:: Exercise prompt ::
Give back exactly the lines of the entries below from the line with "Lemma splice_below c" to the line with "Fixpoint logged (b", inclusive, and only those.

Stored data entries
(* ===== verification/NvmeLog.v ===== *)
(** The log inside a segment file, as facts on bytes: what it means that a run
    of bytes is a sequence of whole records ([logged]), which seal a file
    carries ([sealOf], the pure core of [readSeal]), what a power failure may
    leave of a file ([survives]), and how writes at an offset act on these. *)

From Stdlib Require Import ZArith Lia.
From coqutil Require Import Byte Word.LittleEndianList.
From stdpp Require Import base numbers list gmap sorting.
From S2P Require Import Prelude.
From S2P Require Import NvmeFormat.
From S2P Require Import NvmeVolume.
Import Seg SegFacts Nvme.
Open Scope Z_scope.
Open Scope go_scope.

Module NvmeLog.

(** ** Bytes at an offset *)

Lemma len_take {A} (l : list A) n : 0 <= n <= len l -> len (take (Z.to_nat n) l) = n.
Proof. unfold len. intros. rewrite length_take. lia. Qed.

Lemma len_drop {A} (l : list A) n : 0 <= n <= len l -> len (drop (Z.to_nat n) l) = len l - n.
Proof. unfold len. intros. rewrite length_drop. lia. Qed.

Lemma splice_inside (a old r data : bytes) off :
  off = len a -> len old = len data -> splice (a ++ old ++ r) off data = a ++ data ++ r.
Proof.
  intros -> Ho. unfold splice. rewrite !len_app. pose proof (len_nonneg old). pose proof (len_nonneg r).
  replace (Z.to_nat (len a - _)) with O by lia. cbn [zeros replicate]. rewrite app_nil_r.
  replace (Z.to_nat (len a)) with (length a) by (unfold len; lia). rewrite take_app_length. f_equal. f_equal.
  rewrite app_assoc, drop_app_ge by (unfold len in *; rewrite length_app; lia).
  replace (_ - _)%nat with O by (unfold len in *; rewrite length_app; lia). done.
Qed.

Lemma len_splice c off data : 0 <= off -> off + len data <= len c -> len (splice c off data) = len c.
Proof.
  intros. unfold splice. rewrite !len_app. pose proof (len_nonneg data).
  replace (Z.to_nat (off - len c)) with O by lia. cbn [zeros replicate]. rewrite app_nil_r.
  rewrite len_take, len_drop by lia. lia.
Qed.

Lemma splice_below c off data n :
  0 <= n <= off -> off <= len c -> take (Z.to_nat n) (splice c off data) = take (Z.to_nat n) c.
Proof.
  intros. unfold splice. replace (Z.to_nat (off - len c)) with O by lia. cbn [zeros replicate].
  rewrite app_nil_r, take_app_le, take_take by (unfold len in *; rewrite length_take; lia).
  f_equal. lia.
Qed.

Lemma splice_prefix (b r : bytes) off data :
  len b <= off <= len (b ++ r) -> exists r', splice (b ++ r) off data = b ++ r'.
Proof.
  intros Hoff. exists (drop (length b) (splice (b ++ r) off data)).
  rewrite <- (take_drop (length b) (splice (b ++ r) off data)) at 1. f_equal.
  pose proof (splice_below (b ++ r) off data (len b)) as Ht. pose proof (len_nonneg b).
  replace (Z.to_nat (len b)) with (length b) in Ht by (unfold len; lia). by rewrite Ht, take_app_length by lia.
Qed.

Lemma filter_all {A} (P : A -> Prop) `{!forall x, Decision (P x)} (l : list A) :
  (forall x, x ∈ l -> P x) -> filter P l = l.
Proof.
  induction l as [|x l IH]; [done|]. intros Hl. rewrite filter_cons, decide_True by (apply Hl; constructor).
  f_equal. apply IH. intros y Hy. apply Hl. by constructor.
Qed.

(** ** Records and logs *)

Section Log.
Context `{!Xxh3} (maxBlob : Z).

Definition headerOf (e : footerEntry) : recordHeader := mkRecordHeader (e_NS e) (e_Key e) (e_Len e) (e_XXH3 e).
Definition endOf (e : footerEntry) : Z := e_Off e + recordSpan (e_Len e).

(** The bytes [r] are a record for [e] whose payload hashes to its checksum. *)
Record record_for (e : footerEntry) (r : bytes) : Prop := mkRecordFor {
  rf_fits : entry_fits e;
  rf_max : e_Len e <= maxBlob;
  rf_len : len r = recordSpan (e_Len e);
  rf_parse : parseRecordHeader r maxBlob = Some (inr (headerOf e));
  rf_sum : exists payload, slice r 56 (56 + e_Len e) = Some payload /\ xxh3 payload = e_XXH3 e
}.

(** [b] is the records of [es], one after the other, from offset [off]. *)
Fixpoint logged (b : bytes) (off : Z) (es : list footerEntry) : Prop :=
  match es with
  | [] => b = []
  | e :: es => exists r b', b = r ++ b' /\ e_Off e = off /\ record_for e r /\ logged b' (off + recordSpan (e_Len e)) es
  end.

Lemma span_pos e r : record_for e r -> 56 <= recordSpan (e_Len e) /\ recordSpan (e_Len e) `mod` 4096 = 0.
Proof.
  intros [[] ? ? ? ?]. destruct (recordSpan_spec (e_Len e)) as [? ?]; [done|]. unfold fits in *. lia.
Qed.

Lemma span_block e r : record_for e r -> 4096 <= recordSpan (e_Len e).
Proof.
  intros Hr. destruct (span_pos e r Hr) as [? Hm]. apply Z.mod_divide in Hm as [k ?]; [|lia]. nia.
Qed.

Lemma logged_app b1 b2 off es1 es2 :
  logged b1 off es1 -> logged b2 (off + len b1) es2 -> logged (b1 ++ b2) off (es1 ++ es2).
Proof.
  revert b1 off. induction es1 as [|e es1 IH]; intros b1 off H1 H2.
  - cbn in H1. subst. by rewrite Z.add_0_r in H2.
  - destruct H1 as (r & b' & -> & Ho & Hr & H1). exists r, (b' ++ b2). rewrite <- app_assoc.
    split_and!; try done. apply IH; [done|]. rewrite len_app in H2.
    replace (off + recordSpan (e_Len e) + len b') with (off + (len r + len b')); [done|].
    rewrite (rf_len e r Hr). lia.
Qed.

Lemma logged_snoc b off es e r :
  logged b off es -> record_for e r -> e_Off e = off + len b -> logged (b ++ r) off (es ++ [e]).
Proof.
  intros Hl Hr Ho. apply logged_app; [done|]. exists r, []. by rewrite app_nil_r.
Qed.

:: Finished task ::
Lemma splice_below c off data n :
  0 <= n <= off -> off <= len c -> take (Z.to_nat n) (splice c off data) = take (Z.to_nat n) c.
Proof.
  intros. unfold splice. replace (Z.to_nat (off - len c)) with O by lia. cbn [zeros replicate].
  rewrite app_nil_r, take_app_le, take_take by (unfold len in *; rewrite length_take; lia).
  f_equal. lia.
Qed.

Lemma splice_prefix (b r : bytes) off data :
  len b <= off <= len (b ++ r) -> exists r', splice (b ++ r) off data = b ++ r'.
Proof.
  intros Hoff. exists (drop (length b) (splice (b ++ r) off data)).
  rewrite <- (take_drop (length b) (splice (b ++ r) off data)) at 1. f_equal.
  pose proof (splice_below (b ++ r) off data (len b)) as Ht. pose proof (len_nonneg b).
  replace (Z.to_nat (len b)) with (length b) in Ht by (unfold len; lia). by rewrite Ht, take_app_length by lia.
Qed.

Lemma filter_all {A} (P : A -> Prop) `{!forall x, Decision (P x)} (l : list A) :
  (forall x, x ∈ l -> P x) -> filter P l = l.
Proof.
  induction l as [|x l IH]; [done|]. intros Hl. rewrite filter_cons, decide_True by (apply Hl; constructor).
  f_equal. apply IH. intros y Hy. apply Hl. by constructor.
Qed.

(** ** Records and logs *)

Section Log.
Context `{!Xxh3} (maxBlob : Z).

Definition headerOf (e : footerEntry) : recordHeader := mkRecordHeader (e_NS e) (e_Key e) (e_Len e) (e_XXH3 e).
Definition endOf (e : footerEntry) : Z := e_Off e + recordSpan (e_Len e).

(** The bytes [r] are a record for [e] whose payload hashes to its checksum. *)
Record record_for (e : footerEntry) (r : bytes) : Prop := mkRecordFor {
  rf_fits : entry_fits e;
  rf_max : e_Len e <= maxBlob;
  rf_len : len r = recordSpan (e_Len e);
  rf_parse : parseRecordHeader r maxBlob = Some (inr (headerOf e));
  rf_sum : exists payload, slice r 56 (56 + e_Len e) = Some payload /\ xxh3 payload = e_XXH3 e
}.

(** [b] is the records of [es], one after the other, from offset [off]. *)
Fixpoint logged (b : bytes) (off : Z) (es : list footerEntry) : Prop :=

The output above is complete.